Lemma contains_false (c : ascii) (rest : string) :
  containsWhiteSpace (String c rest) = false <->
  whiteSpaceWidth (String c rest) = 0 /\ containsWhiteSpace rest = false.
Proof.
  change (containsWhiteSpace (String c rest))
    with (negb (Nat.eqb (whiteSpaceWidth (String c rest)) 0)
          || containsWhiteSpace rest).
  rewrite orb_false_iff, negb_false_iff, Nat.eqb_eq. reflexivity.
Qed.

Lemma takeNonWhiteSpace_prefix (s : string) :
  exists q, s = takeNonWhiteSpace s ++ q.
Proof.
  induction s as [|c rest [q IH]]; [exists ""; reflexivity|].
  change (takeNonWhiteSpace (String c rest))
    with (match whiteSpaceWidth (String c rest) with
          | O => String c (takeNonWhiteSpace rest)
          | S _ => EmptyString
          end).
  destruct (whiteSpaceWidth (String c rest)).
  - exists q. simpl. rewrite <- IH. reflexivity.
  - exists (String c rest). reflexivity.
Qed.

Lemma takeNonWhiteSpace_contains (s : string) :
  containsWhiteSpace (takeNonWhiteSpace s) = false.
Proof.
  induction s as [|c rest IH]; [reflexivity|].
  change (takeNonWhiteSpace (String c rest))
    with (match whiteSpaceWidth (String c rest) with
          | O => String c (takeNonWhiteSpace rest)
          | S _ => EmptyString
          end).
  destruct (whiteSpaceWidth (String c rest)) eqn:E; [|reflexivity].
  apply contains_false. split; [|exact IH].
  destruct (takeNonWhiteSpace_prefix rest) as [q Hq].
  apply (width_prefix _ q). simpl. rewrite <- Hq. exact E.
Qed.

(** The two last bytes of a high surrogate are bytes inside an encoding. *)
Lemma continuation_byte (n : nat) :
  128 <= n < 192 -> isContinuation (ascii_of_nat n) = true.
Proof.
  intros [Hl Hu]. unfold isContinuation.
  rewrite nat_ascii_embedding by lia.
  apply andb_true_iff. split; [apply Nat.leb_le | apply Nat.ltb_lt]; lia.
Qed.

Lemma highSurrogate_bytes (b0 b1 b2 : ascii) :
  exists x y,
    highSurrogate b0 b1 b2 = String "237" (String x (String y ""))
    /\ isContinuation x = true /\ isContinuation y = true.
Proof.
  unfold highSurrogate. eexists. eexists. split; [reflexivity|].
  split; apply continuation_byte.
  - pose proof (Nat.mod_upper_bound
                  ((nat_of_ascii b0 mod 8) * 4
                   + (nat_of_ascii b1 / 16) mod 4 - 1) 16).
    lia.
  - pose proof (Nat.mod_upper_bound (nat_of_ascii b1) 16).
    pose proof (Nat.mod_upper_bound (nat_of_ascii b2 / 16) 4).
    lia.
Qed.

Lemma unitsAt_continuation (c : ascii) :
  isContinuation c = true -> unitsAt c = 0.
Proof. intros H. unfold unitsAt. rewrite H. reflexivity. Qed.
^^^^^^^^
▸ **Exercise requirements**:
Only the lines holding the word "exact" belong in the answer; copy them from the listing above.

▸ **Answer section**:
  apply contains_false. split; [|exact IH].
  apply (width_prefix _ q). simpl. rewrite <- Hq. exact E.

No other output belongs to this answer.